Евангелие от Пилата - Страница 17
Мои помощники удивились:
— Господин, мы не имеем права осквернять еврейские могилы. Этим должен заниматься Кайафа и его синедрион. Мы к нему не имеем отношения.
— Я должен обеспечить безопасность в стране.
— Безопасность живых, Пилат, но не безопасность трупов, а тем более трупов евреев, не говоря уже о трупе еврея-преступника.
— Иешуа не был ни в чем виновен.
— Однако вы его распяли.
Я ударил кулаком по столу, чтобы прекратить бессмысленные пререкания.
— Ваше дело подчиняться. А о последствиях буду думать я. И уже сейчас могу предсказать, что, если мы позволим людям поверить в то, что колдун самостоятельно вернулся к жизни, самостоятельно откатил камень от входа в свою могилу, мы станем жертвами непредсказуемых беспорядков на этой насквозь прогнившей земле, где даже вино и лимоны порождают приступы лихорадки! Похитители могут вызвать к жизни такое сильное возмущение верующих, что вскоре у всего Израиля на устах будет только имя Иешуа, а народ его плюнет нам в лицо и постарается вышвырнуть нас вон, нас, римлян, свалив на нас ответственность за его муки. Исчезновение тела может изменить равновесие всех сил, нарушив их расстановку. Если нашим ловким фокусникам удастся провернуть мошенничество со склепом, они поднимут народ против фарисеев, которые ненавидели Иешуа, против саддукеев, которые учинили над ним суд, а потом отдали осужденного мне, чтобы я его казнил, и даже против зелотов, поскольку я предпочел освободить Варавву, одного из их людей, а не Иешуа. Одним словом, если вы не разыщете этих негодяев, которые сегодня ночью утерли нос власти, завтра пламя охватит весь Израиль и прольются реки крови. А нам останется только сесть на корабли, отплывающие в Рим, при условии, что нас не перебьют до того, как мы доберемся до порта Кесарии. Я ясно высказался?

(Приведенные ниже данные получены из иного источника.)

(* ===== verification/Prelude.v ===== *)
(** * Verification of the HOPR node core

    HOPR is a mix network.  A node cuts application data into frames and
    segments (sessions), chooses relayers along funded payment channels (path
    selection), wraps each packet for them (Sphinx), and pays each relayer with
    a probabilistic ticket that can be redeemed only by who really forwarded
    the packet (proof of relay).  Tickets, channels and accounts live in a
    database that follows the contracts on chain (the indexer).  This library
    models this part of the Rust implementation and proves what makes it
    correct.

    ** The parts, bottom up

    - [Prelude] (this file): the outcome of a call, machine integers, byte
      codecs, the state monad of the stateful components with its equations
      [run] and its invariant rule [keeps], and the lemmas on lists and maps
      they share.
    - [Primitives]: [common/primitive-types/src]: 256-bit integers, balances,
      addresses, bounded values and vectors, log order, moving averages.
    - [Float64]: exact arithmetic on the doubles of the unit interval, on which
      both amounts and winning probabilities rest.
    - [Crypto]: [crypto/types/src]: half-keys, challenges, responses, ECDSA
      signatures with an embedded recovery bit, the verifiable random function
      of redeemed tickets.
    - [Channels]: [internal-types/src/channels.rs]: channel entries, their
      status and closure clock, the difference of two entries.
    - [Tickets], [WinProb]: [internal-types/src/tickets.rs]: the ticket, its
      builder, its wire format and hash, and the chain of types a ticket
      passes from built to redeemable; the winning probability.
    - [SharedKeys], [Sphinx], [SphinxSpec], [MetaPacket], [MetaPacketSpec]:
      [crypto/sphinx/src]: key derivation, the onion header, forward packets
      and single-use reply blocks.
    - [Por]: [crypto/packet/src/por.rs] and [validation.rs]: the challenges
      and key shares of a path, and what a relayer checks on a ticket.
    - [Packet], [PacketSpec]: [crypto/packet/src/packet.rs] and [types.rs]:
      messages with reply blocks, outgoing, forwarded and final packets.
    - [Graph], [ChannelGraph], [ChannelGraphSpec]: [logic/path/src/
      channel_graph.rs] over an interface to the graph library, and its
      refinement of a finite map of channels.
    - [Paths], [PathsSpec]: [logic/path/src/lib.rs] and [selectors/dfs.rs]: the
      types of paths, their validation and the randomized best-first search.
    - [Frame], [Reassembly], [Sequencing]: [common/network-types/src/session/
      frame.rs]: segmentation and the frame reassembler; what it does for an
      honest sender, then for an arbitrary one.
    - [SessionProtocol]: [session/protocol.rs]: the messages of a session and
      their stream encoding.
    - [SessionState], [SessionEndpoint], [SessionOps], [SessionWorld]:
      [session/state.rs]: one end of a session as a state machine, its
      invariant, what each operation does, and two ends over a bad network.
    - [TicketStore], [TicketStoreSpec], [TicketIndexSpec], [TicketTable],
      [TicketStoreRuns]: [db/sql/src/tickets.rs] and [ticket_manager.rs]: the
      ticket table with statistics, outgoing indices, caches and the queue of
      insertions; the selectors as SQL conditions; the table as a plain list.
    - [NodeDb], [NodeDbSpec]: [db/sql/src/channels.rs], [accounts.rs],
      [resolver.rs], [registry.rs], [info.rs]: the index database and the
      caches in front of it.
    - [Protocol], [ProtocolSpec]: [internal-types/src/protocol.rs]:
      acknowledgements, the tag filter, application data.
    - [NodeProtocol], [NodeProtocolSpec], [NodeRuns]: [db/sql/src/protocol.rs]:
      the packet pipeline of a node over its database, with the buffers of
      reply blocks.
    - [Indexer], [IndexerSpec], [IndexerFacts], [IndexerRuns]:
      [chain/indexer/src/handlers.rs]: the contract events as operations on
      the database.
    - [Logs], [LogsSpec]: [db/sql/src/logs.rs]: the raw logs and the chain of
      checksums over them.
    - [Blocks], [BlocksSpec], [BlockRuns]: [chain/indexer/src/block.rs]: the
      start of the indexer and its loop over blocks.
    - [Aggregation], [AggregationSpec], [PrepareSpec], [AggregationRuns]:
      the other part of [db/sql/src/tickets.rs]: the aggregation of tickets,
      on the side of their holder and of their issuer.
    - [Actions], [ActionsSpec], [RedeemSpec], [RedeemSteps], [RedeemWorld],
      [ActionRuns]: [chain/actions/src]: what the node asks of the chain, the
      queue of its actions and the table of the events that confirm them; the
      requests that redeem tickets also step by step, and many of them at once.
    - [Peers], [PeersSpec], [PeerRuns]: [db/sql/src/peers.rs],
      [transport/network/src/network.rs]: the peer table and the network in
      front of it, with qualities, back-off and health.
    - [Mixer], [MixerSpec]: [transport/mixer/src]: the channel that delays and
      mixes packets.
    - [Strategies], [StrategiesSpec], [StrategyWorld], [StrategyRuns]:
      [logic/strategy/src]: what a node does by itself with its channels and
      tickets, over its actions, its peers and its databases.
    - [StartProtocol], [SurbBalancer], [SessionManager], [SessionManagerSpec],
      [SessionTable], [SessionHandshake], [SessionStream],
      [SessionStreamSpec], [SessionRuns]: [transport/session/src]: how sessions
      are opened, fed, kept and closed, the bytes in and out of one, and the
      rate of its keep-alive messages.  A session that uses the Session
      protocol runs [SessionState] over the stream of [SessionStream].

    The dependencies follow the code: a ticket uses balances, signatures and
    the VRF; a relayer's check uses tickets and channels; path selection uses
    the channel graph, which uses channel entries; the pipeline uses packets,
    tickets and the two databases; the indexer writes what the pipeline reads.
    One record stands for each shared object: [TicketManager] for the ticket
    database with its caches, [HoprDb] for the index with it and the caches,
    [LogsDb] for the logs, [Store] for [HoprDb] and [LogsDb] together.

    ** How the code is read

    A function that can fail or panic returns an [outcome]; a method that
    mutates its receiver passes the state (one record per shared object, since
    the clones of the source share it through [Arc]).  A transaction is a
    computation whose state is put back on an error; caches that are written
    inside one are not ([NodeDb.index_rollback]).  An [async] method that
    takes one short lock is one step, and an interleaving of tasks is a
    sequence of steps ([SessionState.step], [SessionState.reachable],
    [SessionWorld.linked], the histories of [TicketStoreSpec]).  A method that
    lets a lock go, or holds none, in the middle of what should be atomic is cut
    there, and theorems about interleavings speak of its steps: redemption
    requests ([RedeemSteps.call_step]) and the start of an aggregation
    ([Strategies.agg_call_step]); each with a lemma that its steps without
    interruption are the method.  Integers are
    [Z] with wrap-around, saturation or failure written out where the source
    has it; a [f64] is a [spec_float] at 53 bits.  A query without [ORDER BY]
    returns its rows in an order left open ([TicketStore.ScanOrder]).  Clocks,
    random draws and the iteration order of concurrent maps are arguments of
    the step, so a theorem holds for every choice of them.

    ** Code that is not in the repository

    The elliptic curve, hashes, raw ECDSA ([Crypto.Secp256k1]), KDF, PRG and
    PRP and Curve25519 ([SharedKeys], [Sphinx]), the polynomial hash, Ed25519
    and the Bloom filter ([Protocol]), hexadecimal ([TicketStore.HexCodec]),
    multiaddresses ([NodeDb.Multiaddrs],
    [Actions.MultiaddrProtocols]), petgraph ([Graph.StableDiGraph]), the
    binary heap ([Paths.Heap], [Mixer.MinHeap]), powers of doubles
    ([SessionState.FloatPow], [Peers.FloatPowf]), peer ids ([Peers.PeerIds]),
    the encoding of moving averages ([Peers.SmaCodec]), versions
    ([Strategies.SemVer]), the serializer of the Start protocol
    ([StartProtocol.Bincode]), the PID controller
    ([SurbBalancer.PidController]),
    the decoding of logs and the topics of events ([Indexer.LogDecoder],
    [Blocks.EventSignatures]) are classes of operations; what the code relies
    on is a class of laws beside each, and each class of laws has an instance
    ([Crypto.Z3_curve], [Graph.map_graph_laws], [PathsSpec.list_heap_laws],
    [TicketStoreRuns.plain_hex_laws], [NodeRuns.toy_ed25519_laws] and the like),
    so that the theorems that use it speak of something.

    ** What is shown

    - Sessions.  Whatever the order and repetition in which segments arrive,
      the reassembler emits the longest complete prefix of the frames, with
      their bytes ([Reassembly]).  With arbitrary segments the invariant of
      the reassembler holds and nothing panics except on inconsistent lengths,
      which is stated too ([Sequencing]).  Every state that an endpoint
      reaches keeps its buffers bounded and its messages within the MTU
      ([SessionEndpoint]); each operation sends exactly the messages it should
      ([SessionOps]); over a network that loses, duplicates and reorders, two
      endpoints never deliver a changed frame, and deliver all of them in
      order once their segments arrive ([SessionWorld]).  All messages
      round-trip through bytes ([Frame], [SessionProtocol]).
    - Packets.  A packet arrives with its message along any path, also over a
      reply block; relayers see nothing but what is theirs to forward
      ([SphinxSpec], [MetaPacketSpec], [PacketSpec]).
    - Payments.  Signatures recover their signer, VRF outputs verify, tickets
      round-trip, a ticket signed by its issuer verifies and no other type in
      the chain can be reached without the checks the chain stands for
      ([Crypto], [Tickets]); winning probabilities compare as a total preorder
      and convert without loss ([WinProb]); the half-keys a relayer collects
      always open the challenge of its ticket, and a ticket is accepted
      exactly when the listed conditions hold ([Por]).
    - Routing.  The channel graph is at every moment the map of the channels
      it was told of ([ChannelGraphSpec]); a path the search returns is a
      route of usable open channels, the search terminates, and when it fails
      below its iteration limit there is no such route; a path validates
      exactly when its channels are open ([PathsSpec]).
    - The database.  The books of every channel balance over any history;
      selectors select what they describe; outgoing indices never repeat
      ([TicketStoreSpec], [TicketIndexSpec]); the channel table with its cache
      is a list of channels ([NodeDbSpec]).
    - The pipeline.  A forwarded packet is paid for, a relayed packet earns its
      ticket; reply blocks are used at most once, oldest first, and are kept
      while their pseudonym stays in the cache, whose idle time and capacity
      are modelled ([NodeProtocolSpec]).
    - The indexer.  Channels and tickets follow the chain ([IndexerSpec]);
      balances, key bindings and the minimum winning probability do
      ([IndexerFacts]).  The log database is a list of logs with a running
      hash ([LogsSpec]); streaming handles each block once, and replaying the
      stored logs rebuilds the same index ([BlocksSpec]).
    - Aggregation.  The issuer pays for disjoint winning tickets of its own and
      for each once; the holder gives what it marks and replaces exactly that;
      a round between the two keeps the value of the channel
      ([AggregationSpec], [PrepareSpec]).
    - Actions.  An action is confirmed only by an event of its own transaction
      ([ActionsSpec]); redeeming submits and marks exactly the selected
      tickets ([RedeemSpec]), and in any interleaving of the steps of
      requests and of the queue no ticket has two redemptions under way, as
      long as no two streams that mark tickets share an unmarked row
      ([RedeemWorld]).
    - Peers.  The network over its table is a finite map of peers; a heartbeat
      pings exactly those that are due ([PeersSpec]).
    - The mixer.  Nothing is repeated or released before the clock reaches its
      release time or out of order, what has not left stays in the buffer, and
      a receiver that keeps polling gets everything ([MixerSpec]).
    - Strategies.  The decisions of the promiscuous strategy are the ones it
      implements and stay within its budget ([StrategiesSpec]); aggregations
      in a channel do not overlap as long as no two calls are between the check
      and the insertion at once ([StrategyWorld]).
    - The session manager.  In any history it is a table of streams, where a
      payload reaches the session of its tag and pseudonym or none
      ([SessionTable]); an exit finds a free tag or says that there is none,
      and a handshake leaves both sides with one session
      ([SessionHandshake]); what is written is read, and the balancer's
      estimate is exact up to its lowest point ([SessionStreamSpec]).

    Theorems about errors state what goes wrong: a block that is stored twice
    is skipped, an emptied index is not rebuilt without fast synchronisation, a
    malformed acknowledgement panics, a refused account resolves, inconsistent
    segment lengths abort, a redemption confirmed too early times out
    ([RedeemSpec.early_redemption_lost]), two requests at once submit a ticket
    twice ([ActionRuns.overlapping_streams_redeem_twice]) and two handlers at
    once start two aggregations ([StrategyWorld.two_calls_start_twice]).

    ** Fuel and bounds

    Loops of the source that are not structural take fuel.  For each a theorem
    gives enough: [evict] needs the number of ids it can skip
    ([Sequencing]), the acknowledgement loop the length of its queue
    ([SessionOps]), the search the explicit bound of
    [PathsSpec.select_path_complete], the search for a slot one more than the
    entries of its cache ([SessionManagerSpec.insert_into_next_slot_exact]).  No theorem holds because fuel ran out.

    ** Not modelled

    The RPC client, the generated bindings, the swarm and its protocols, the
    REST API and the binaries are input and output around this core: their
    behaviour is that of sockets, HTTP and processes, which a model would have
    to make up.  The pinger and the heartbeat, the streams of the ticket
    aggregation protocol and the pipelines of the transport only schedule
    operations that are modelled; the payload generators build calls of the
    bindings.  Randomness, executors and thread pools are arguments and steps.
    Metrics, logging, serde and formatting are left out everywhere, as are
    failures of the database connection and the copying between a session and
    a socket. *)
From stdpp Require Export base numbers list list_numbers gmap sets strings.
From Stdlib Require Export Lia.
From Stdlib Require Import Sorting.Sorted.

Бурр, выполняя мои распоряжения, отправился на поиски преступников. У меня были свои мысли о том, кто они, и о точном месте их пребывания. Через несколько часов похитители будут разоблачены, и все вернется на круги своя. А пока, мой дорогой брат, я пишу тебе это письмо, и, признаюсь, делаю это, чтобы поставить тебя в известность о происходящем и тем самым умерить свое нетерпение. Слуги продолжают собирать вещи, готовясь к отбытию в казармы. Не сомневаюсь: дело это будет решено в кратчайшие сроки и не задержит меня в Иерусалиме. Напишу тебе о развязке из Кесарии. А пока желаю тебе здравствовать.
Эти последние часы совершенно сбили меня с толку, поставив множество вопросов, на которые нет ответа. Реальность восстает против моей логики. А ведь я не из тех мечтателей, которые приукрашивают действительность вместо того, чтобы видеть ее таковой, какая она есть, которые идеализируют ее, словно далекую, мельком замеченную и достойную любви женщину, наделяя ее множеством добродетелей, вкладывая в ее уста тысячи непроизнесенных ласковых слов, угадывая ее невысказанные пожелания, которые исподволь ведут к общему счастью, и умолчания, объясняющие ее поведение… Нет, я не из тех любовников-мечтателей, творцов красоты и счастья, что готовы позолотить идеал. Я не демиург блаженства. Я прекрасно знаю действительность. Хуже того, предвижу ее. Я всегда жду, что она будет уродливей, чем кажется, более жестокой, более скользкой, более извращенной, двусмысленной, коварной, мстительной, эгоистичной, жадной, агрессивной, несправедливой, двуличной, равнодушной, напыщенной… Одним словом, разочаровывающей. А потому не расстаюсь с действительностью, охочусь за ней, хватаю за задницу, высматриваю все ее слабости и вынюхиваю ее вонь, выжимаю из нее все ее гнусные соки.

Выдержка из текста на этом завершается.